TASK ITEM:
A verbatim reproduction of the lines below, from the line containing "Getenv _ => string" through the line containing "err <- act ParseTemplates;;", both ends included, is the whole required output.

━━━━━━

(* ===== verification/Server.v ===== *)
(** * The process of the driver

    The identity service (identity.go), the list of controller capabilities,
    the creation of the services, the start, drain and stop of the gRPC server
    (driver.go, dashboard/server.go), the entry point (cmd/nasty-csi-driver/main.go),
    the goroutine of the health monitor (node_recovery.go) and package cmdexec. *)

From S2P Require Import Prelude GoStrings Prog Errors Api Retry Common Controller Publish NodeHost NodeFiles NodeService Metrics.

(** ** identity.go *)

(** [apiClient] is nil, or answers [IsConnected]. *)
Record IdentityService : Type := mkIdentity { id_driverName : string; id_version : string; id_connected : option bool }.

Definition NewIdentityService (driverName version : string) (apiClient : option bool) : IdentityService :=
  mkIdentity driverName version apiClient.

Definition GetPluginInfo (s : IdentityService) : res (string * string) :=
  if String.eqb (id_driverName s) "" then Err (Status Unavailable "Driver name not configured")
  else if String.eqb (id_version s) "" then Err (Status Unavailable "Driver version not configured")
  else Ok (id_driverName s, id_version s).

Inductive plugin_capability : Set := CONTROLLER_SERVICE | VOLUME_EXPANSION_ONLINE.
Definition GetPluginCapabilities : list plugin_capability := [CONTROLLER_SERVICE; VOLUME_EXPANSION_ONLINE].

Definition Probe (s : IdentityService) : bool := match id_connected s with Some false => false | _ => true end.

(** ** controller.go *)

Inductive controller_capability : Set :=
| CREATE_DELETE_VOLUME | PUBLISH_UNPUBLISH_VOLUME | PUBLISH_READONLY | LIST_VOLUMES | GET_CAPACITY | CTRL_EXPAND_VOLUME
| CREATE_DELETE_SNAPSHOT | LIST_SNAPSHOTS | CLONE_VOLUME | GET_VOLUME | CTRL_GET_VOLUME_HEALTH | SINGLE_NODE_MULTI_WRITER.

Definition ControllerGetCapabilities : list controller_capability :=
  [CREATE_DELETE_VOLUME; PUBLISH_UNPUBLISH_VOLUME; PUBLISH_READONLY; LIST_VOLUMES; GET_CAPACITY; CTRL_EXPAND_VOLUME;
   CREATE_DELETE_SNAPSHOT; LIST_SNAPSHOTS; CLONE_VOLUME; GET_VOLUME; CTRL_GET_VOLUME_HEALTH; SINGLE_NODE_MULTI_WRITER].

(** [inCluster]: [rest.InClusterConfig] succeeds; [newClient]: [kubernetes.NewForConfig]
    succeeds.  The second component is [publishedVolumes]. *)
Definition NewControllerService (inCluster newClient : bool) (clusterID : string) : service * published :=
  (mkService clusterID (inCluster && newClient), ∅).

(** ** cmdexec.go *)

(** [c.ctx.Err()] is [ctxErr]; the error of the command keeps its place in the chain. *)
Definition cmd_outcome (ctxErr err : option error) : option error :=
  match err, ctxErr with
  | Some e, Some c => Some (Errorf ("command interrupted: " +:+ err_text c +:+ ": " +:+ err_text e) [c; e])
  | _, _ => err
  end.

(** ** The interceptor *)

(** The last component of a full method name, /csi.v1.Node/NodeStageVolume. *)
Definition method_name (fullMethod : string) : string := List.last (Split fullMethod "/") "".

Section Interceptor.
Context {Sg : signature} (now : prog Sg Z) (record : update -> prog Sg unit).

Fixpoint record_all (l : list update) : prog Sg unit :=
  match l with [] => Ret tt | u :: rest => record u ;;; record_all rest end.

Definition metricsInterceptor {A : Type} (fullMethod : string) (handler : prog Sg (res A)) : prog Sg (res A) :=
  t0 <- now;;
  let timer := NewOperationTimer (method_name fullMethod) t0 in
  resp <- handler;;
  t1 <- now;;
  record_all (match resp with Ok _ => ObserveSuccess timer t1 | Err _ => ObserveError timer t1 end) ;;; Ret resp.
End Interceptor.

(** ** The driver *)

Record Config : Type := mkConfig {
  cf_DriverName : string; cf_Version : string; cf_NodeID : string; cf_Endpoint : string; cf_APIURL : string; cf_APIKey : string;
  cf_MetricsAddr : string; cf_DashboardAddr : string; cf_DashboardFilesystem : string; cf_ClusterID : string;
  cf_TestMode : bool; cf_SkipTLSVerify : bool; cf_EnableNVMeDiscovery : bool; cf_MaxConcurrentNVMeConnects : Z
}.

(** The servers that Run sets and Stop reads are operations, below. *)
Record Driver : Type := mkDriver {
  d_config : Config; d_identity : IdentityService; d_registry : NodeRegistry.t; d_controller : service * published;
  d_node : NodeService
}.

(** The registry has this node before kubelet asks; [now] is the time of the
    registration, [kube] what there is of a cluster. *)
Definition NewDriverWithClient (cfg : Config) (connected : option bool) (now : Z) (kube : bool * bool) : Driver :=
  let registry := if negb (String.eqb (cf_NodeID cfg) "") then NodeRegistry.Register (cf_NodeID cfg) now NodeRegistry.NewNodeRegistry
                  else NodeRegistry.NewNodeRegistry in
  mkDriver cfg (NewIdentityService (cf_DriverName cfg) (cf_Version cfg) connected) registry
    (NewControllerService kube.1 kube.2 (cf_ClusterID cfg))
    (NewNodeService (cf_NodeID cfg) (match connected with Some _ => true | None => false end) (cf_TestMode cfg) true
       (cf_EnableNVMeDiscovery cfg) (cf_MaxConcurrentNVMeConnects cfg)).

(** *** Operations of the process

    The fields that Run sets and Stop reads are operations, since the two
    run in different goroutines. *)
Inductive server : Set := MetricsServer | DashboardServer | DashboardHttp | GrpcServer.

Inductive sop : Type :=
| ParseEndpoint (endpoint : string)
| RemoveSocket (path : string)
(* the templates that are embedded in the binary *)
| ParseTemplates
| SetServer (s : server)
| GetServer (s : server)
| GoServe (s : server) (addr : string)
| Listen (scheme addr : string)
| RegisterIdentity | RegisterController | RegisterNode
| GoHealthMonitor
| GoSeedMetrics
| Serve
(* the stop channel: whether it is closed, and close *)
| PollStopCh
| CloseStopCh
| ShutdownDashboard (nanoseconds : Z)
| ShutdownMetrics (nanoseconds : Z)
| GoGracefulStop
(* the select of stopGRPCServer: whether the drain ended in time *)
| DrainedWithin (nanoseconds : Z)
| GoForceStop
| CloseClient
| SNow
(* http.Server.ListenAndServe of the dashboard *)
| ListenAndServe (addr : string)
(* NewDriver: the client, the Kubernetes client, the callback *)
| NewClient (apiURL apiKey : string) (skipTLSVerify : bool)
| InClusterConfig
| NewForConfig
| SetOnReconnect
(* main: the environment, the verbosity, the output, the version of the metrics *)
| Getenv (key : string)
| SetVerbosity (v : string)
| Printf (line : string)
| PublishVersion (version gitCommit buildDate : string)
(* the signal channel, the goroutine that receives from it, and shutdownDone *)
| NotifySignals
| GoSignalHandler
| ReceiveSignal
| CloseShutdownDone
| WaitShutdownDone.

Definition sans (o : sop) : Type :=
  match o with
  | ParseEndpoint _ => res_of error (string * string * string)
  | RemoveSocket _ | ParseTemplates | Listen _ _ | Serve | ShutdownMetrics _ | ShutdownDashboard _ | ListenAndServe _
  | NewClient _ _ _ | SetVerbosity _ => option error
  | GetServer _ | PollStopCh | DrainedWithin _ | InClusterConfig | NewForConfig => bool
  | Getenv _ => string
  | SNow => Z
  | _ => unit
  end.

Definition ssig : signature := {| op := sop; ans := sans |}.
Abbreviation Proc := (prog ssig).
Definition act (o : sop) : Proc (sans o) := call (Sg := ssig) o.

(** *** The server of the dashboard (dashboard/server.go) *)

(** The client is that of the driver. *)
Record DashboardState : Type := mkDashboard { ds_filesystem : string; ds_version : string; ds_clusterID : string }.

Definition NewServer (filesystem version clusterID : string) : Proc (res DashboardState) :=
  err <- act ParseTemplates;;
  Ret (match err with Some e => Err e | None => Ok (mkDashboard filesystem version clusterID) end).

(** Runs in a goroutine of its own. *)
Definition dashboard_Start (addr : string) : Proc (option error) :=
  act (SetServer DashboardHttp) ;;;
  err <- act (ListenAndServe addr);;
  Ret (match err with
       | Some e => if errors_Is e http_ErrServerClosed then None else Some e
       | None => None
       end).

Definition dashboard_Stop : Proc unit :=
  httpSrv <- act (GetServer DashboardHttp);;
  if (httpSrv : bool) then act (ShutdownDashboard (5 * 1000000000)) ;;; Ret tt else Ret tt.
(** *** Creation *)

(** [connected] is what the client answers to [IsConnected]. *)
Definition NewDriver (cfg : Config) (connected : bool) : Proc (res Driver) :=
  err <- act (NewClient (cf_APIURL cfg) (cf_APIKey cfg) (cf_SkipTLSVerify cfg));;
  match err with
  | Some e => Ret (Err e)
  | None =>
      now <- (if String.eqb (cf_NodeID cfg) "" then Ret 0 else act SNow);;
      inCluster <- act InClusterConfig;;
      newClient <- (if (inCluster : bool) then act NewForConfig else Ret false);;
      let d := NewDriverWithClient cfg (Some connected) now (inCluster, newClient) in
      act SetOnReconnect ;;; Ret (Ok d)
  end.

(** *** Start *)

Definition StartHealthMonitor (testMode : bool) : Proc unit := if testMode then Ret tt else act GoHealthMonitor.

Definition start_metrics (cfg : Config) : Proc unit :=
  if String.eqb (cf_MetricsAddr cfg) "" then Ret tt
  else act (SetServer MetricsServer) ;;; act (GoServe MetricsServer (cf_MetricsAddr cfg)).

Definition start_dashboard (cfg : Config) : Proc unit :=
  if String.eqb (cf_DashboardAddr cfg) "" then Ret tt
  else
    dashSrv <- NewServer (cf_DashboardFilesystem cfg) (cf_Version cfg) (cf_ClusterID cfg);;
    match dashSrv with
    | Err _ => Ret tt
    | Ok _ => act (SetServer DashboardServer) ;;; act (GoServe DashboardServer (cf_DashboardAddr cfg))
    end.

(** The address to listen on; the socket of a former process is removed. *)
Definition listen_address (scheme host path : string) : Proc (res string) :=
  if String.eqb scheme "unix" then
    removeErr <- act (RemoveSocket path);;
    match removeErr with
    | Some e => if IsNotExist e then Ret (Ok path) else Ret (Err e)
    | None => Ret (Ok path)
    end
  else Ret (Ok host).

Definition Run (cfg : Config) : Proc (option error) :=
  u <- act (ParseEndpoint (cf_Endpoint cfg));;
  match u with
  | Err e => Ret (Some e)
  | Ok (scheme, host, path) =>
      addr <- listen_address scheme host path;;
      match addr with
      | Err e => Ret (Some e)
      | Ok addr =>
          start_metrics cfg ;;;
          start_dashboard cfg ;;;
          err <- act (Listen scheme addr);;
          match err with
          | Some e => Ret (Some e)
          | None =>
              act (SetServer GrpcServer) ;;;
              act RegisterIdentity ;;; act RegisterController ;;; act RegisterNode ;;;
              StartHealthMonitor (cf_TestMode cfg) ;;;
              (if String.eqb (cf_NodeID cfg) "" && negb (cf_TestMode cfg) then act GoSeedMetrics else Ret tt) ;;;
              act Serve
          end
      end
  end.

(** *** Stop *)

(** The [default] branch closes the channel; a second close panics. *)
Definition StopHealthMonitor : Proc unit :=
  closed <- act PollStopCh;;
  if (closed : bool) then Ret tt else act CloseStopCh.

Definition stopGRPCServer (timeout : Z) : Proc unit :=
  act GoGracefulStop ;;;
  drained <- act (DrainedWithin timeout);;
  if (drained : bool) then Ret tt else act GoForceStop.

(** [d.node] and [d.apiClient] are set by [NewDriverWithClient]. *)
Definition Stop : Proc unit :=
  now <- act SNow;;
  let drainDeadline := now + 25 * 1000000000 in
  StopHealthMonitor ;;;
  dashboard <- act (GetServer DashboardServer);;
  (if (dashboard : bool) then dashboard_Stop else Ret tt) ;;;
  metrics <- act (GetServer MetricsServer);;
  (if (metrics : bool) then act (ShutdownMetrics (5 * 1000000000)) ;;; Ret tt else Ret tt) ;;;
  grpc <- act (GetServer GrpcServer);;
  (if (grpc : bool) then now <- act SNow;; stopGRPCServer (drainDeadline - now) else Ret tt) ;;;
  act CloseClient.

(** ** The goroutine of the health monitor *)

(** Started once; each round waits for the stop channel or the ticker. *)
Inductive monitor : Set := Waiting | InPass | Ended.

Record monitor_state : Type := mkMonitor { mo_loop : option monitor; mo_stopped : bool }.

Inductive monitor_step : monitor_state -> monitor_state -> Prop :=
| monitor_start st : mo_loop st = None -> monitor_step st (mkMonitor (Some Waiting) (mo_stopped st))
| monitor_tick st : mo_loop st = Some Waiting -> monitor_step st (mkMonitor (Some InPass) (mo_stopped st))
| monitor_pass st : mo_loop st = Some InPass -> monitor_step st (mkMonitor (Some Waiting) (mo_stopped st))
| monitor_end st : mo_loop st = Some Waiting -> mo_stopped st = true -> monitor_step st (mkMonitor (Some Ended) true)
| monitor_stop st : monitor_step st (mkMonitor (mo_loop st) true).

━━━━━━

SOLUTION TO THE PROBLEM:
  | Getenv _ => string
  | SNow => Z
  | _ => unit
  end.

Definition ssig : signature := {| op := sop; ans := sans |}.
Abbreviation Proc := (prog ssig).
Definition act (o : sop) : Proc (sans o) := call (Sg := ssig) o.

(** *** The server of the dashboard (dashboard/server.go) *)

(** The client is that of the driver. *)
Record DashboardState : Type := mkDashboard { ds_filesystem : string; ds_version : string; ds_clusterID : string }.

Definition NewServer (filesystem version clusterID : string) : Proc (res DashboardState) :=
  err <- act ParseTemplates;;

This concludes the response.